Lucille et Charles-Aimé Bourgeois ont été le premier couple à recevoir le Mérite agricole remis par le ministre Jean Garon en 1980. Pour la première fois en 91 ans d’existence de ce concours mis sur pied par Honoré Mercier, le travail de la femme dans l’agriculture était reconnu. Charles-Aimé se souvient que sa « femme n’a pas toujours eu la vie facile. Lucille m’a aidé comme un homme. Elle avait confiance en moi et elle m’encourageait ». 

Pendant 26 ans, Lucille a tenu la comptabilité, après son ouvrage à la laiterie, l’entretien du potager, les travaux ménagers et l’éducation des enfants : « Je lui ai toujours dit de ne pas regarder à la dépense pour acheter une bonne vache ou un bon tracteur. Il valait mieux payer plus cher et que ça dure plus longtemps. Comme ça, on n’avait pas d’entretien à faire sur le tracteur et on pouvait le revendre avec un bon profit. » La ferme a profité sous l’administration de Lucille : en 1951, la terre de 110 arpents avait coûté 17 000 $ et en 1989, Lucille en fixait la valeur à 450 000 $.  

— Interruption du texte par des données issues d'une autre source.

(* ===== verification/ConsumerProps.v ===== *)
(** * What the HTTP consumer is promised

    The incremental decode of tools/zukomptest/src/http_spike.c, against the sessions of
    a stream handle: whatever the chunk, the size and checksum it reports are those of the
    bytes one session gave, and the handle is freed on each way out. *)
From S2P Require Import Prelude Types SizeArith ProcessLoop Registry Stream Identity StreamProps Session.
From S2P Require Import Whole WholeProps RValues RGlue Api Xor5a Consumer.

Lemma rolling_sum_app s a b : rolling_sum s (a ++ b) = rolling_sum (rolling_sum s a) b.
Proof. unfold rolling_sum. apply fold_left_app. Qed.

Section spike.
Context {alloc : Allocator} {heap : HeapBytes} {ints : Interrupts}.
Context (reg : registry) (Hreg : registry_contract reg).
Context (input : bytes) (chunk : Z).
Context (Hby : bytes_ok input) (Hn : zlen input < 2 ^ 64) (Hc : 1 <= chunk < 2 ^ 64).
Context (d0 : zu_decoder) (Hd0 : decoder_reachable reg d0).

(** Between rounds: what was taken and given so far, the rest of the input split between
    the slice in hand and what was not fed yet. *)
Record spike_inv (s : spike) (taken given : bytes) : Prop := {
  si_handle : decoder_reachable reg (sp_dec s);
  si_input : input = taken ++ src_window (sp_buf s) ++ drop (Z.to_nat (sp_fed s)) input;
  si_pos : 0 <= src_pos (sp_buf s) <= src_size (sp_buf s);
  si_size : src_size (sp_buf s) < 2 ^ 64;
  si_src : object_covers (src (sp_buf s)) (src_size (sp_buf s));
  si_bytes : bytes_ok (src_bytes (sp_buf s));
  si_fed : 0 <= sp_fed s <= zlen input;
  si_sink : zlen (sp_sink s) = chunk;
  si_total : sp_total s = u64 (zlen given);
  si_sum : sp_sum s = rolling_sum 0 given;
}.

Lemma spike_refill_inv s taken given :
  spike_inv s taken given ->
  let '(buf, fed) := spike_refill input chunk (sp_buf s) (sp_fed s) in
  spike_inv (mk_spike (sp_dec s) buf (sp_sink s) fed (sp_total s) (sp_sum s) (sp_spins s)) taken given.
Proof.
  intros Hi. unfold spike_refill.
  destruct (Z.eqb_spec (src_pos (sp_buf s)) (src_size (sp_buf s))) as [Ee|]; cbn [andb];
    [|by destruct Hi; constructor].
  destruct (Z.ltb_spec (sp_fed s) (zlen input)) as [Hlt|]; [|by destruct Hi; constructor].
  set (take := if zlen input - sp_fed s >? chunk then chunk else zlen input - sp_fed s).
  assert (Ht : 0 <= take <= zlen input - sp_fed s).
  { subst take. rewrite Z.gtb_ltb. destruct (Z.ltb_spec chunk (zlen input - sp_fed s)); lia. }
  clearbody take. destruct Hi as [? Hi Hp Hz Hs Hb Hf ? ? ?].
  constructor; cbn; try done; try lia.
  - rewrite Hi at 1. f_equal. unfold src_window at 1, avail_in. rewrite Ee, Z.sub_diag, sub_0. cbn.
    unfold src_window, avail_in, src_bytes. cbn. rewrite Z.sub_0_r.
    unfold sub, ptr_add. rewrite !drop_0.
    replace (Z.to_nat (sp_fed s + take)) with (Z.to_nat (sp_fed s) + Z.to_nat take)%nat by lia.
    rewrite <- drop_drop. by rewrite take_drop.
  - unfold ptr_add, zlen in *. rewrite length_drop. lia.
  - unfold src_bytes. cbn. by apply bytes_ok_drop.
Qed.

(** One call on a window of the sink. *)
Definition spike_window (s : spike) : zu_buffer :=
  mk_buffer (src (sp_buf s)) (src_size (sp_buf s)) (src_pos (sp_buf s)) (Some (sp_sink s)) chunk 0.

Lemma spike_window_ok s taken given : spike_inv s taken given -> buffer_ok (spike_window s).
Proof. intros []. constructor; cbn; try done; lia. Qed.

Lemma spike_call_inv s taken given d b i o fed spins :
  spike_inv s taken given -> decoder_reachable reg d -> moved (spike_window s) b i o ->
  fed = sp_fed s ->
  spike_inv (mk_spike d b (default [] (dst b)) fed (u64 (sp_total s + dst_pos b))
    (rolling_sum (sp_sum s) (sub (default [] (dst b)) 0 (dst_pos b))) spins) (taken ++ i) (given ++ o).
Proof.
  intros Hi Hd Hm ->. pose proof (spike_window_ok _ _ _ Hi) as Hb.
  pose proof (moved_ok _ _ _ _ Hb Hm) as Hb'.
  destruct (moved_counts _ _ _ _ Hb Hm) as [_ Hcount]. unfold avail_out in Hcount.
  destruct Hm as [ [Es Ez Ed _ _ Hch] Ht Hg]. cbn in Es, Ez, Ed, Hcount.
  unfold dst_written in Hg. cbn in Hg. rewrite sub_0 in Hg. cbn in Hg.
  assert (Hpos : dst_pos b = zlen o) by lia.
  assert (Hw : exists m, dst b = Some m /\ zlen m = chunk).
  { cbn in Hch. destruct (dst b) as [m|]; [|done]. destruct Hch as [Hl _]. exists m. split; [done|].
    unfold zlen. rewrite <- Hl. by destruct Hi. }
  destruct Hw as (m & Em & Hm). rewrite Em in *. cbn [default] in *. rewrite Hg.
  destruct Hi as [? Hi ? ? ? ? ? ? Htot Hsum], Hb'.
  constructor; cbn; try done; try lia.
  - rewrite Hi at 1. change (src_window (spike_window s)) with (src_window (sp_buf s)) in Ht.
    by rewrite Ht, <- !app_assoc.
  - unfold src_bytes. by rewrite Es.
  - rewrite Htot, zlen_app, Hpos. unfold u64. apply Z.add_mod_idemp_l. done.
  - by rewrite Hsum, rolling_sum_app.
Qed.

(** How a decode ends: the codec's own status ends the session, or it asked for more after
    the end and was left with nothing to write. *)
Definition spike_ended (st : zu_status) (d : zu_decoder) (taken given : bytes) : Prop :=
  session decoder_process input d0 st d taken given \/
  st = ZU_NEED_INPUT /\ session_stuck decoder_process input d0 d taken given.

(** Nothing left to feed or take. *)
Definition spike_last (s : spike) : bool :=
  (sp_fed s >=? zlen input) && (src_pos (sp_buf s) =? src_size (sp_buf s)).

(** The calls so far, told that the input is over only once nothing was left. *)
Definition spike_calls (s : spike) (taken given : bytes) : Prop :=
  exists fin, ordered_run decoder_process input d0 fin (sp_dec s) taken given /\
    (fin = true -> spike_last s = true).

Lemma spike_refill_last s buf fed :
  spike_refill input chunk (sp_buf s) (sp_fed s) = (buf, fed) -> spike_last s = true ->
  buf = sp_buf s /\ fed = sp_fed s.
Proof.
  unfold spike_refill, spike_last. intros E [Hl%Z.geb_le _]%andb_prop. revert E.
  destruct (Z.ltb_spec (sp_fed s) (zlen input)); [lia|]. rewrite andb_false_r. by intros [= <- <-].
Qed.

Lemma spike_round_spec s taken given :
  spike_inv s taken given -> spike_calls s taken given ->
  let r := spike_round zu_int_api_v1 input chunk s in
  exists i o, spike_inv r.2 (taken ++ i) (given ++ o) /\
    match r.1 with
    | Some (drive_break st) => spike_ended st (sp_dec r.2) (taken ++ i) (given ++ o)
    | _ => spike_calls r.2 (taken ++ i) (given ++ o)
    end.
Proof.
  intros Hi (fin & Hrun & Hfin). pose proof (spike_refill_inv _ _ _ Hi) as Hi2. unfold spike_round.
  destruct (spike_refill input chunk (sp_buf s) (sp_fed s)) as [buf fed] eqn:Erf. clear Hi.
  set (s1 := mk_spike _ _ _ _ _ _ _) in Hi2. set (last := (fed >=? zlen input) && _).
  assert (Hall : (if last then ZU_FINISH else ZU_RUN) = ZU_FINISH -> taken ++ src_window buf = input).
  { destruct last eqn:El; [|done]. intros _. pose proof (si_input _ _ _ Hi2) as Hin. cbn in Hin.
    apply andb_prop in El as [Hl _]. rewrite Z.geb_leb in Hl. apply Z.leb_le in Hl.
    rewrite (drop_ge input) in Hin; [by rewrite app_nil_r in Hin|]. unfold zlen in Hl. lia. }
  assert (Hstick : fin = true -> last = true /\ (if last then ZU_FINISH else ZU_RUN) = ZU_FINISH).
  { intros Ef%Hfin. destruct (spike_refill_last _ _ _ Erf Ef) as [-> ->].
    fold (spike_last s) in last. subst last. by rewrite Ef. }
  pose proof (spike_window_ok _ _ _ Hi2) as Hb. change (spike_window s1) with
    (mk_buffer (src buf) (src_size buf) (src_pos buf) (Some (sp_sink s)) chunk 0) in Hb.
  unfold api_decode. cbn [zu_int_api_v1 api_decoder_process zu_decoder_process].
  destruct (decoder_process (sp_dec s) _ _) as [ [st d] b'] eqn:Ep. cbv zeta.
  assert (Hf : valid_flush (if last then ZU_FINISH else ZU_RUN))
    by (destruct last; [by right; right|by left]).
  pose proof (decoder_drivable reg Hreg) as Hdrive.
  destruct (drivable _ _ _ _ _ _ (si_handle _ _ _ Hi2) Hb Hf Ep) as [Hstep Hd].
  destruct (step_moved _ _ Hb Hstep) as (i & o & Hm). exists i, o.
  pose proof (fun k => spike_call_inv s1 _ _ d b' i o fed k Hi2 Hd Hm eq_refl) as Hi3.
  pose proof (si_bytes _ _ _ Hi2) as Hbs. cbn in Hi3, Hbs.
  destruct (is_progress st) eqn:Hpr; cbn [negb].
  2:{ assert (Hs : session decoder_process input d0 st d (taken ++ i) (given ++ o))
        by (eapply session_end; try done; by intros [_ ?]%Hstick).
      destruct (status_eqb st ZU_STREAM_END); (split; [by apply Hi3|by left]). }
  assert (Hrun' : ordered_run decoder_process input d0 last d (taken ++ i) (given ++ o)).
  { replace last with (is_finish (if last then ZU_FINISH else ZU_RUN)) by (by destruct last).
    eapply ordered_call; try done. by intros [_ ?]%Hstick. }
  destruct (status_eqb st ZU_STREAM_END) eqn:Ee; [apply status_eqb_spec in Ee as ->; done|].
  destruct ((dst_pos b' =? 0) && last && status_eqb st ZU_NEED_INPUT) eqn:Estuck.
  { apply andb_prop in Estuck as [ [Ed El]%andb_prop Es]. apply status_eqb_spec in Es as ->.
    split; [by apply Hi3|]. right. split; [done|].
    assert (o = []) as ->.
    { destruct (moved_counts _ _ _ _ Hb Hm) as [_ Hcount]. unfold avail_out in Hcount.
      destruct Hstep as [_ _ Hds _ _ _]. rewrite Hds in Hcount. cbn in Hcount. zbool.
      destruct o; [done|]. rewrite zlen_cons in Hcount. pose proof (zlen_nonneg o). lia. }
    rewrite app_nil_r. rewrite El in Ep. eapply session_starved; try done. by apply Hall; rewrite El. }
  assert (Hcalls : forall k, spike_calls (mk_spike d b' (default [] (dst b')) fed
    (u64 (sp_total s + dst_pos b'))
    (rolling_sum (sp_sum s) (sub (default [] (dst b')) 0 (dst_pos b'))) k) (taken ++ i) (given ++ o)).
  { intros k. exists last. split; [done|]. unfold last, spike_last. cbn.
    intros [-> Ep2%Z.eqb_eq]%andb_prop. destruct Hstep as [_ Ess _ Hsp _ _]. cbn in Ess, Hsp.
    rewrite Ess. apply Z.eqb_eq. lia. }
  destruct (_ && interrupted _); (split; [by apply Hi3|by apply Hcalls]).
Qed.

Lemma spike_loop_spec fuel : forall s taken given e s',
  spike_inv s taken given -> spike_calls s taken given ->
  spike_loop zu_int_api_v1 input chunk fuel s = Some (e, s') ->
  exists taken given, spike_inv s' taken given /\
    match e with
    | drive_break st => spike_ended st (sp_dec s') taken given
    | drive_longjmp => spike_calls s' taken given
    end.
Proof.
  induction fuel as [|fuel IH]; intros s taken given e s' Hi Hrun E; [done|]. cbn [spike_loop] in E.
  destruct (spike_round_spec _ _ _ Hi Hrun) as (i & o & Hi' & He). cbv zeta in *.
  destruct (spike_round zu_int_api_v1 input chunk s) as [ [e1|] s1]; cbn in *.
  - injection E as <- <-. exists (taken ++ i), (given ++ o). split; [done|]. by destruct e1.
  - by eapply IH.
Qed.

Lemma spike_start_inv :
  spike_inv (mk_spike d0 (mk_buffer None 0 0 None 0 0) (alloc_raw chunk) 0 0 0 0) [] [].
Proof.
  pose proof (zlen_nonneg input). constructor; cbn; try done; try lia.
  - constructor.
  - apply zlen_alloc_raw. lia.
Qed.

Lemma spike_start_calls :
  spike_calls (mk_spike d0 (mk_buffer None 0 0 None 0 0) (alloc_raw chunk) 0 0 0 0) [] [].
Proof. exists false. by split; [constructor|]. Qed.

End spike.

(** What the client is told, in terms of the body alone. *)
Definition spike_spec (reg : registry) {alloc : Allocator} (input : bytes) (opts : zu_decoder_opts)
    (out : spike_outcome) : Prop :=
  match out with
  | spike_error why =>
      exists st, zu_decoder_new reg true (Some (decoder_opts_bytes opts)) = Err st /\
        why = zu_status_string st
  | spike_value ok n sum status freed =>
      exists d0 d st taken given rest,
        zu_decoder_new reg true (Some (decoder_opts_bytes opts)) = Ok d0 /\
        spike_ended input d0 st d taken given /\ input = taken ++ rest /\
        ok = status_eqb st ZU_STREAM_END /\ n = u64 (zlen given) /\ sum = rolling_sum 0 given /\
        status = zu_status_string st /\ freed = zu_decoder_free (Some d)
  | spike_interrupted guard =>
      exists d0 d taken given rest,
        zu_decoder_new reg true (Some (decoder_opts_bytes opts)) = Ok d0 /\
        codec_run decoder_process d0 d taken given /\ input = taken ++ rest /\
        (spike_decoder_finalizer (Some zu_int_api_v1) guard).1 = zu_decoder_free (Some d)
  end.

(** C20: an HTTP client's incremental decode.  Driving a body of any size through one window
    of [chunk] bytes reports success exactly when one session of a fresh decoder over the
    front of that body reached the end of the stream; the size is the number of bytes that
    session gave (modulo 2^64), the checksum is the rolling sum of those bytes in order, the
    text is the session's own status; and the decoder is freed, by the function when it
    returns and by the guard's finalizer when an interrupt leaves it. *)
Theorem spike_decode_is_session {alloc : Allocator} {heap : HeapBytes} {ints : Interrupts}
    (reg : registry) (fuel : nat) (input : bytes) (codec : zu_codec)
    (chunk max_output max_ratio : Z) (out : spike_outcome) :
  registry_contract reg -> bytes_ok input -> zlen input < 2 ^ 64 -> 1 <= chunk < 2 ^ 64 ->
  spike_run zu_int_api_v1 reg fuel input codec chunk max_output max_ratio = Some out ->
  spike_spec reg input (spike_opts codec max_output max_ratio) out.
Proof.
  intros Hreg Hby Hn Hc. unfold spike_run. cbn [zu_int_api_v1 api_decoder_new].
  destruct (zu_decoder_new reg true _) as [d0|st] eqn:En.
  2:{ intros [= <-]. by exists st. }
  assert (Hd0 : decoder_reachable reg d0) by (eapply dr_new; [apply decoder_opts_bytes_ok|exact En]).
  destruct (spike_loop _ _ _ _ _) as [ [e s]|] eqn:El; [|done].
  destruct (spike_loop_spec reg Hreg input chunk Hby Hn Hc d0 fuel _ [] [] e s
    (spike_start_inv reg input chunk Hc d0 Hd0) (spike_start_calls input chunk d0) El) as (taken & given & Hi & He).
  destruct Hi. destruct e as [st|]; intros [= <-]; cbn.
  - exists d0, (sp_dec s), st, taken, given. eexists. by split_and!.
  - destruct He as (fin & Hrun & _). exists d0, (sp_dec s), taken, given. eexists.
    split_and!; [done|by eapply ordered_codec_run|done..].
Qed.

#[local] Instance every_alloc : Allocator := fun _ => true.
#[local] Instance nine_heap : HeapBytes := fun _ => 9.
#[local] Instance quiet_session : Interrupts := fun _ => false.

Lemma spike_decode_is_session_witness :
  let input := [1; 2; 3; 4; 5; 6; 7] in
  let out := spike_run zu_int_api_v1 id_registry 50 input ZU_CODEC_IDENTITY 2 0 0 in
  let res := spike_value true 7 (rolling_sum 0 input) (zu_status_string ZU_STREAM_END)
               [release_state; release_handle] in
  out = Some res /\ spike_spec id_registry input (spike_opts ZU_CODEC_IDENTITY 0 0) res.
Proof.
  intros input out res. assert (E : out = Some res) by (vm_compute; reflexivity).
  split; [exact E|]. apply (spike_decode_is_session id_registry 50 input ZU_CODEC_IDENTITY 2 0 0 res).
  - exact id_registry_contract.
  - apply bytes_okb_ok. vm_compute. reflexivity.
  - vm_compute. reflexivity.
  - vm_compute. split; [discriminate|reflexivity].
  - exact E.
Defined.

Christiane Pichette, bénévole

QU’EN EST-IL AUJOURD’HUI DU TRAVAIL DE LA FEMME SUR LES FERMES? 

C’est à partir de la fin des années 1970 que la lutte pour la reconnaissance professionnelle des agricultrices permet de prendre conscience de leur importante contribution à l’économie du Québec.  

Au tournant des années 2000, les agricultrices ont été plus nombreuses à démarrer leur entreprise en exploitant à petite échelle des productions diversifiées. Pour la première fois en 20 ans, le nombre d’agricultrices est en hausse au Canada, et c’est en partie grâce au Québec.   

Depuis 2001, la relève agricole féminine occupe une place importante au Québec. On observe que les femmes s’établissent en agriculture de manière moins traditionnelle que les hommes. Le transfert de fermes, dans le contexte familial ou à l’extérieur de celui-ci, demeure la porte d’entrée principale en agriculture. Les femmes privilégient cependant le démarrage d’une nouvelle entreprise agricole au transfert de ferme dans une proportion de 44 %, comparativement à 32 % pour les hommes. 

À l’heure où l’industrie agricole est appelée à se renouveler et à se diversifier, elle doit composer avec une population agricole vieillissante et à une baisse constante du nombre d’exploitations, la relève féminine représente l’une des clés essentielles au développement de l’agriculture québécoise. 

Ces nouveaux modèles d’agriculture des femmes fourniraient l’occasion de s’éloigner des modèles agricoles traditionnels et ils favoriseraient la visibilité des femmes en agriculture. 

Sources : La Presse, 26 juillet 1989, A-8; Statistique Canada, Recensement de l’agriculture 2021, La Presse, 31 janvier 2024.